Rzecznik PiS Adam Hofman, komentując list, jaki po wypowiedzi Jarosława Kaczyńskiego na temat Angeli Merkel wystosowali byli ministrowie spraw zagranicznych (Władysław Bartoszewski, Andrzej Olechowski, Włodzimierz Cimoszewicz, Dariusz Rosati i Adam Daniel Rotfeld), ocenił, że jest to "oczywisty gest wyborczy".
- Ale najgorsze jest w nim co innego. Byli ministrowie spraw zagranicznych zamiast przepraszać kanclerz Merkel i Niemców, powinni wystosować taki list właśnie do kanclerz Merkel, żeby Gazociąg Północny nie blokował polskich portów oraz list w sprawie gazu łupkowego - podkreślił rzecznik PiS.
Cała sprawa dotyczy fragmentu książki "Polska naszych marzeń", w której prezes PiS napisał, że nie sądzi "żeby kanclerstwo Angeli Merkel było wynikiem czystego zbiegu okoliczności". "Nie będę jednak tego przeświadczenia rozwijał, zostawiam to politologom i historykom" - dodał Kaczyński.
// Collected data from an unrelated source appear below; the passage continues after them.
Lemma db_inv_emails_add_Course title description teacher_id :
  db_inv emails_unique (add_Course title description teacher_id).
Proof. untouched emails_unique. Qed.
Lemma db_inv_emails_add_Enrollment student_id course_id :
  db_inv emails_unique (add_Enrollment student_id course_id).
Proof. untouched emails_unique. Qed.
Lemma db_inv_emails_add_Lesson title content course_id :
  db_inv emails_unique (add_Lesson title content course_id).
Proof. untouched emails_unique. Qed.
Lemma db_inv_emails_add_LessonFile req filename lesson_id :
  db_inv emails_unique (add_LessonFile req filename lesson_id).
Proof. untouched emails_unique. Qed.
Lemma db_inv_emails_update_Course c title description :
  db_inv emails_unique (update_Course c title description).
Proof. untouched emails_unique. Qed.
Lemma db_inv_emails_update_Lesson l title content :
  db_inv emails_unique (update_Lesson l title content).
Proof. untouched emails_unique. Qed.
Lemma db_inv_emails_delete_Course c :
  db_inv emails_unique (delete_Course c).
Proof. untouched emails_unique. Qed.
Lemma db_inv_emails_delete_Enrollment e :
  db_inv emails_unique (delete_Enrollment e).
Proof. untouched emails_unique. Qed.
Lemma db_inv_emails_delete_Lesson l :
  db_inv emails_unique (delete_Lesson l).
Proof. untouched emails_unique. Qed.

#[local] Hint Resolve db_inv_emails_add_User db_inv_emails_add_Course
  db_inv_emails_add_Enrollment db_inv_emails_add_Lesson
  db_inv_emails_add_LessonFile db_inv_emails_update_Course
  db_inv_emails_update_Lesson db_inv_emails_delete_Course
  db_inv_emails_delete_Enrollment db_inv_emails_delete_Lesson : lms.

Section Emails.

Context `{Werkzeug}.

Lemma db_inv_emails_handle r req : db_inv emails_unique (handle r req).
Proof. destruct r; simpl; unfold_routes; split_route. Qed.

(** X7.  In every reachable world no two users have the same email, so
    the lookup by email of [login] and [signup] finds at most one user. *)
Theorem reachable_emails_unique w email :
  reachable w →
  emails_unique (db w) ∧ (length (User_by_email (db w) email) ≤ 1)%nat.
Proof.
  intros Hreach.
  assert (emails_unique (db w)) as Hnd.
  { induction Hreach as [s | w r req _ IH | w s _ IH]; simpl.
    - apply NoDup_nil_2.
    - by apply db_inv_emails_handle.
    - done. }
  split; [done|]. unfold emails_unique, User_by_email in *.
  induction (users (db w)) as [|u us IH]; [simpl; lia|].
  rewrite fmap_cons in Hnd. apply NoDup_cons in Hnd as [Hnin Hnd].
  rewrite filter_cons. case_decide as He; [|by apply IH].
  subst email. simpl.
  rewrite (filter_nil_intro _ us); [simpl; lia|].
  intros u' Hu' Heq. apply Hnin. rewrite <- Heq. by apply list_elem_of_fmap_2.
Qed.

End Emails.

Lemma reachable_emails_unique_witness :
  (length (User_by_email
             (db (serve (H := demo_werkzeug) demo_script
                        (mkWorld anonymous empty_db ∅ [])))
             "alice@example.org") ≤ 1)%nat.
Proof.
  apply (reachable_emails_unique (H := demo_werkzeug)).
  apply serve_reachable, reachable_init.
Defined.

(** ** More on enrollment *)

Lemma filter_all {A} (P : A → Prop) `{!∀ x, Decision (P x)} (l : list A) :
  (∀ x, x ∈ l → P x) → filter P l = l.
Proof.
  intros Hall. induction l as [|x l IH]; [done|].
  rewrite filter_cons_True; [|apply Hall; by left].
  f_equal. apply IH. intros y Hy. apply Hall. by right.
Qed.

(** Deleting the row that was just appended gives the table back. *)
Lemma filter_fresh_row {A} (key : A → Z) (rows : list A) (row : A) :
  key row = next_id (key <$> rows) →
  filter (λ x, key x ≠ key row) (rows ++ [row])%list = rows.
Proof.
  intros Hkey. rewrite filter_app, filter_cons_False, filter_nil, app_nil_r;
    [|by intros ?].
  apply filter_all. intros x Hx Heq.
  assert (key x < next_id (key <$> rows))
    by (apply next_id_fresh; by apply list_elem_of_fmap_2).
  lia.
Qed.
(** ** Threshold *)

Lemma X10_witness :
  created (events_since (demoSys None)
             (fst (Logger.fatal "down" (Some boom) None
                     (demoLogger FATAL [] []) (demoSys None)))) =
    [mkLogEntry FATAL "down" 42%Z (Some boom) None] /\
  created (events_since (demoSys None)
             (fst (invoke demoSkip demoHttpLogger (demoSys None)))) =
    [demoEntry INFO "skip-me"] /\
  created (events_since (demoSys None)
             (fst (Logger.debug "down" None (demoLogger FATAL [] [])
                     (demoSys None)))) = [].
Proof.
  destruct (X10_fatal_always_passes_and_debug_rarely "down" (Some boom) None
              (demoLogger FATAL [] []) (demoSys None))
    as (Hfatal & _ & Hdebug).
  destruct (X10_fatal_always_passes_and_debug_rarely "down" (Some boom) None
              demoHttpLogger (demoSys None))
    as (_ & Hall & _).
  split; [exact Hfatal|split].
  - apply (Hall demoSkip); reflexivity.
  - apply Hdebug; simpl; discriminate.
Defined.

(** ** Stage chain: stalls, extension, safety *)

Lemma X11_witness :
  snd (call_log demoFail demoStallLogger (demoSys None)) = Hangs /\
  plugin_calls (events_since (demoSys None)
                  (fst (invoke demoFail demoStallLogger (demoSys None))))
    = [0; 1] /\
  send_calls (events_since (demoSys None)
                (fst (invoke demoFail demoStallLogger (demoSys None)))) = [] /\
  snd (invoke demoFail demoStallLogger (demoSys None)) = Normal Undefined /\
  unhandled (fst (invoke demoFail demoStallLogger (demoSys None))) = [].
Proof.
  eapply (X11_a_hung_stage_stalls_the_call
            demoFail demoStallLogger (demoSys None)
            [enrich demoCtx] neverSettles [faulty boom]).
  - split; [simpl; lia|split; reflexivity].
  - reflexivity.
Defined.

Lemma X12_witness :
  invoke demoFail (Logger.addPlugin (faulty boom) demoBlockedLogger)
    (demoSys None) =
  invoke demoFail demoBlockedLogger (demoSys None).
Proof.
  destruct (X12_addPlugin_appends_to_the_chain (faulty boom)
              demoBlockedLogger (demoSys None))
    as (_ & _ & _ & _ & _ & Hsame).
  apply Hsame.
  intros e1; simpl; discriminate.
Defined.
(** * SBEMimage: hardware-synchronous dialogs of [main_controls_dlg_windows.py]

    A shallow embedding of the three run dialogs of the module
    (stage calibration, approach cutting, motor test) and the properties
    their specification states about them, followed by the dialogs that
    work on text and on the microscope (acquisition settings, saving the
    configuration, export of the image list, beam control, focus tool
    move) with properties read off their code.

    Conventions of the embedding.
    - Python floats are idealised: real numbers ([R]) where the code needs
      [atan] and [sqrt] (the calibration arithmetic), rationals ([Q]) for
      stage coordinates, which are only added, scaled and compared.
    - Values of a [QSpinBox] are Python ints, hence [Z] or [nat].
    - The hardware error register is sticky: a call that fails stores its
      code, a call that succeeds leaves the register as it was, and only
      [reset_error_state] clears it.
    - What the hardware, the random generator and the user do is an explicit
      environment argument; what the code does to the outside world is a
      list of events in the order the statements are executed. *)

From stdpp Require Import base option strings gmap.
From Stdlib Require Import ZArith QArith Qabs Reals Psatz Lia List.
Import ListNotations.

(* ===================================================================== *)
(** * Part I: the embedding                                              *)
(* ===================================================================== *)

(** ** Stage calibration: parameters from pixel shifts *)

Module StageCalibration.
Definition __call__ (self : t) (X : ndarray) (Y : option ndarray)
    (eval_gradient : bool) : result kernel_value :=
  let X := atleast_2d X in
  K <- match Y with
      | None =>
          dists <- pdist X self.(invLam) ;;
          let K := rbf <$> dists in
          K <- squareform K ;;
          Ok (fill_diagonal K 1)
      | Some Y =>
          if eval_gradient
          then Raise (Exc ValueError "Gradient can only be evaluated when Y is None.")
          else
            dists <- cdist X Y self.(invLam) ;;
            Ok ((λ row : vector, rbf <$> row) <$> dists)
      end ;;
  if eval_gradient then
    Xm <- or_raise (as_matrix X) (Exc IndexError "too many indices for array") ;;
    if hp_fixed (hyperparameter_cho_factor self)
    then Ok (KernelWithGradient (of_matrix K)
               (of_tensor3 (replicate (length Xm) (replicate (length Xm) []))))
    else
      let L_grad := zeros3 self.(ntheta) self.(ndim) self.(ndim) in
      diag <- getitem2 self.(_L) self.(_d) ;;
      L_grad <- setitem3 L_grad (arange 0 self.(ndim)) self.(_d) diag ;;
      L_grad <- setitem3 L_grad (arange self.(ndim) self.(ntheta)) self.(_t) [1%R] ;;
      let half_invLam_grad := (λ G, matmul G (transpose self.(_L))) <$> L_grad in
      let invLam_grad := zip_with mat_add half_invLam_grad (transpose <$> half_invLam_grad) in
      let dX := (λ xi, (λ xj, vec_sub xi xj) <$> Xm) <$> Xm in
      let dist_grad :=
        (λ row : matrix, (λ dx, (λ G, dot dx (mat_vec G dx)) <$> invLam_grad) <$> row) <$> dX in
      let K_gradient :=
        zip_with (zip_with (λ k g, (λ x, (- 0.5 * k * x)%R) <$> g)) K dist_grad in
      Ok (KernelWithGradient (of_matrix K) (of_tensor3 K_gradient))
  else Ok (KernelOnly (of_matrix K)).

End AnisotropicRBF.

(** ** sklearn: the regressor and the principal-component transform

    The numerical cores of [GaussianProcessRegressor] and [PCA] are left
    abstract; what is modelled is the input validation that precedes them
    ([sklearn.utils.check_array]) and the way results are threaded. *)

Inductive kernel_obj :=
  | KEmpirical (k : EmpiricalKernel.t)
  | KAnisotropicRBF (k : AnisotropicRBF.t).

Class Numerics := {
  gp_fitted : Type;
  pca_fitted : Type;
  gp_fit_core : option kernel_obj → option string → np.matrix → np.ndarray → result gp_fitted;
  gp_predict_core : option kernel_obj → option gp_fitted → np.matrix → result np.ndarray;
  pca_fit_core : Z → np.matrix → result pca_fitted;
  pca_transform_core : pca_fitted → np.matrix → result np.ndarray;
  pca_inverse_transform_core : pca_fitted → np.ndarray → result np.ndarray;
}.

Module sklearn.
Import np.

(** [check_array(a)] with its defaults: a 2-d array with at least one
    sample and one feature. *)
Definition check_array (a : ndarray) : result matrix :=
  match ndim a with
  | 0 => Raise (Exc ValueError "Expected 2D array, got scalar array instead")
  | 1 => Raise (Exc ValueError "Expected 2D array, got 1D array instead")
  | 2 =>
      M <- or_raise (as_matrix a) (Exc ValueError "could not convert to float") ;;
      if decide (length M = 0) then Raise (Exc ValueError "Found array with 0 sample(s)")
      else if decide (ncols M = 0) then Raise (Exc ValueError "Found array with 0 feature(s)")
      else Ok M
  | _ => Raise (Exc ValueError "Found array with dim 3. Estimator expected <= 2.")
  end.

(** [len(a)] *)
Definition len (a : ndarray) : result nat :=
  match a with
  | Sc _ => Raise (Exc TypeError "len() of unsized object")
  | Nd items => Ok (length items)
  end.

Section with_numerics.
Context `{Numerics}.

Record GaussianProcessRegressor := {
  gp_kernel : option kernel_obj;
  gp_optimizer : option string;
  gp_state : option gp_fitted;
}.

Record PCA := {
  n_components : Z;
  whiten : bool;
  pca_state : option pca_fitted;
}.

(** [gp.fit(X, y)] *)
Definition gp_fit (gp : GaussianProcessRegressor) (X y : ndarray)
    : result GaussianProcessRegressor :=
  Xm <- check_array X ;;
  ny <- len y ;;
  if decide (ny = length Xm) then
    st <- gp_fit_core gp.(gp_kernel) gp.(gp_optimizer) Xm y ;;
    Ok {| gp_kernel := gp.(gp_kernel); gp_optimizer := gp.(gp_optimizer);
          gp_state := Some st |}
  else Raise (Exc ValueError "Found input variables with inconsistent numbers of samples").

(** [gp.predict(X)] *)
Definition gp_predict (gp : GaussianProcessRegressor) (X : ndarray) : result ndarray :=
  Xm <- check_array X ;;
  gp_predict_core gp.(gp_kernel) gp.(gp_state) Xm.

(** [pca.fit(y)], [pca.transform(y)], [pca.inverse_transform(y)] *)
Definition pca_fit (pca : PCA) (y : ndarray) : result PCA :=
  ym <- check_array y ;;
  st <- pca_fit_core pca.(n_components) ym ;;
  Ok {| n_components := pca.(n_components); whiten := pca.(whiten);
        pca_state := Some st |}.
Definition pca_transform (pca : PCA) (y : ndarray) : result ndarray :=
  st <- or_raise pca.(pca_state) (Exc AttributeError "This PCA instance is not fitted yet") ;;
  ym <- check_array y ;;
  pca_transform_core st ym.
Definition pca_inverse_transform (pca : PCA) (y : ndarray) : result ndarray :=
  st <- or_raise pca.(pca_state) (Exc AttributeError "This PCA instance is not fitted yet") ;;
  pca_inverse_transform_core st y.
End with_numerics.

End sklearn.

(** ** Stars *)

Abbreviation loc := nat (only parsing).

(** Modelled from the spec: [StarFit] of [piff/star.py], which is not part
    of the sources at hand.  A fit record "holds a parameter vector and
    optionally a covariance/uncertainty record". *)
Record StarFit := {
  params : np.ndarray;
  params_cov : option np.ndarray;
}.

(** Objects with identity.  Modelled from the spec: a [Star] is the pair of
    its [data] and its nullable [fit]; the [data] maps the names of the
    covariate fields to floats. *)
Inductive obj :=
  | OStarData (props : gmap string R)
  | OStarFit (f : StarFit)
  | OStar (data : loc) (fit : option loc).

Abbreviation heap := (gmap loc obj).

(** Computations that may allocate: the heap is threaded through, and is
    kept when an exception ends the computation. *)
Definition M (A : Type) : Type := heap → result A * heap.
Definition hret {A} (a : A) : M A := λ h, (Ok a, h).
Definition hbind {A B} (m : M A) (f : A → M B) : M B := λ h,
  match m h with
  | (Ok a, h') => f a h'
  | (Raise e, h') => (Raise e, h')
  end.
Notation "x <~ e ;; k" := (hbind e (λ x, k))
  (at level 100, e at next level, k at level 200, right associativity,
   format "'[v' x  <~  e  ;;  '/' k ']'").
(** A computation that only reads the heap. *)
Definition hread {A} (f : heap → result A) : M A := λ h, (f h, h).
(** Object construction: the new object gets an unused location. *)
Definition alloc (o : obj) : M loc := λ h,
  let l := fresh (dom h) in (Ok l, <[l := o]> h).
(** The loop of [_render_prompt] over [rendered.splitlines()] that fills
    [normalized_lines]; [previous_blank] is [False] at first. *)
Fixpoint normalize_lines (previous_blank : bool) (lines : list string) : list string :=
  match lines with
  | [] => []
  | line :: rest =>
      if String.eqb (strip line) ""
      then (if previous_blank then [] else [""]) ++ normalize_lines true rest
      else rstrip line :: normalize_lines false rest
  end.

End Prompt.

Module PromptExamples.
Import Prompt.

(** A template with a title section, and one in which the end tag of the
    section comes first. *)
Definition with_title : list ascii :=
  list_ascii_of_string "Verify. [SECTION_TITLE]Title: {{TITLE}}[/SECTION_TITLE] Done.".
Definition closed_before_opened : list ascii :=
  list_ascii_of_string "Goal [/SECTION_TITLE] of [SECTION_TITLE]x".

End PromptExamples.


(** ** The runner: the files of a turn *)

(** [self.responses_dir / f"{n:03d}_response.json"] and
    [self.interactions_dir / f"{n:03d}_interaction.json"] *)
Definition response_file (dir : string) (n : Z) : string :=
  dir +:+ "/responses/" +:+ pad3 n +:+ "_response.json".
Definition interaction_file (dir : string) (n : Z) : string :=
  dir +:+ "/interactions/" +:+ pad3 n +:+ "_interaction.json".

(** [m] only adds to the trace. *)
Definition grows {A} (m : M A) : Prop :=
  forall r, exists events, trace (m r).2 = trace r ++ events.

Module FileExamples.
Import Script Examples.

(** The model thinks in its first response, without a message or a call,
    and reports in its second. *)
Definition reasoning : json :=
  JObj [("type", JStr "reasoning"); ("summary", JArr [])].
Definition thinking_world : Externals :=
  world [response "resp_1" [reasoning];
         response "resp_2" [message (dumps (JObj ac1_decision))]].

End FileExamples.


(** ** The totals of token usage ([gui_spector/models/usage.py]) *)

(** The sum of a field over usages. *)
Definition total_of (field : Usage.t -> Z) (usages : list Usage.t) : Z :=
  foldr Z.add 0 (map field usages).


(** * Properties *)

(** ** Status derivation *)

Lemma scan_result_verdict a u item :
  scan_result (a, u) item =
    match verdict_of item with
    | Some true => (true, u)
    | Some false => (a, true)
    | None => (a, u)
    end.
Proof.
  destruct item as [| | | | |xs|d]; try reflexivity.
  unfold scan_result, verdict_of. fold (status_raw d).
  destruct (getk d "met") as [|[]| | | | |];
    try (destruct (in_words (status_raw d) met_words);
         [reflexivity|destruct (in_words (status_raw d) unmet_words); reflexivity]).
  - by rewrite orb_true_r, orb_false_r.
  - by rewrite orb_true_r, orb_false_r.
Qed.

Lemma fold_scan_result results : forall a u,
  fold_left scan_result results (a, u) =
    (a || existsb is_met results, u || existsb is_unmet results).
Proof.
  induction results as [|item results IH]; intros a u; cbn [fold_left existsb].
  - by rewrite !orb_false_r.
  - rewrite scan_result_verdict. unfold is_met, is_unmet.
    destruct (verdict_of item) as [[]|]; rewrite IH; cbn;
      by rewrite ?orb_true_r, ?orb_false_r.
Qed.

(** On a non-empty list the status depends only on whether some entry is
    met and whether some entry is unmet. *)
Lemma derive_status_nonempty d item results :
  getk d "acceptance_criteria_results" = JArr (item :: results) ->
  _derive_status_from_acceptance (JObj d) =
    if existsb is_met (item :: results) && existsb is_unmet (item :: results)
    then PARTIALLY_MET
    else if existsb is_met (item :: results) then MET else UNMET.
Proof.
  intros Hget. unfold _derive_status_from_acceptance. rewrite Hget.
  cbn [truthy]. rewrite fold_scan_result. cbn [orb].
  destruct (existsb is_met _), (existsb is_unmet _); reflexivity.
Qed.

Lemma derive_status_missing d :
  dict_get "acceptance_criteria_results" d = None ->
  _derive_status_from_acceptance (JObj d) = ERROR.
Proof.
  intros Hget. unfold _derive_status_from_acceptance, getk. by rewrite Hget.
Qed.

Lemma derive_status_empty d :
  getk d "acceptance_criteria_results" = JArr [] ->
  _derive_status_from_acceptance (JObj d) = ERROR.
Proof.
  intros Hget. unfold _derive_status_from_acceptance. by rewrite Hget.
Qed.

Lemma existsb_Forall_false {A} (f : A -> bool) (l : list A) :
  Forall (fun x => f x = false) l -> existsb f l = false.
Proof.
  induction 1 as [|x l Hx _ IH]; cbn; [done|]. by rewrite Hx, IH.
Qed.

Lemma existsb_Forall_true {A} (f : A -> bool) (x : A) (l : list A) :
  Forall (fun x => f x = true) (x :: l) -> existsb f (x :: l) = true.
Proof. intros Hall. inversion Hall as [|?? Hx _]; subst. cbn. by rewrite Hx. Qed.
Byli szefowie polskiego MSZ solidaryzują się z Merkel
W związku z tą wypowiedzią pięciu byłych szefów MSZ wydało wspólne oświadczenie, w którym wyrazili solidarność z kanclerz Niemiec Angelą Merkel. "Czujemy się w obowiązku wyrazić głęboki sprzeciw wobec ostatnich wypowiedzi prezesa Jarosława Kaczyńskiego o stosunkach polsko-niemieckich" - napisali.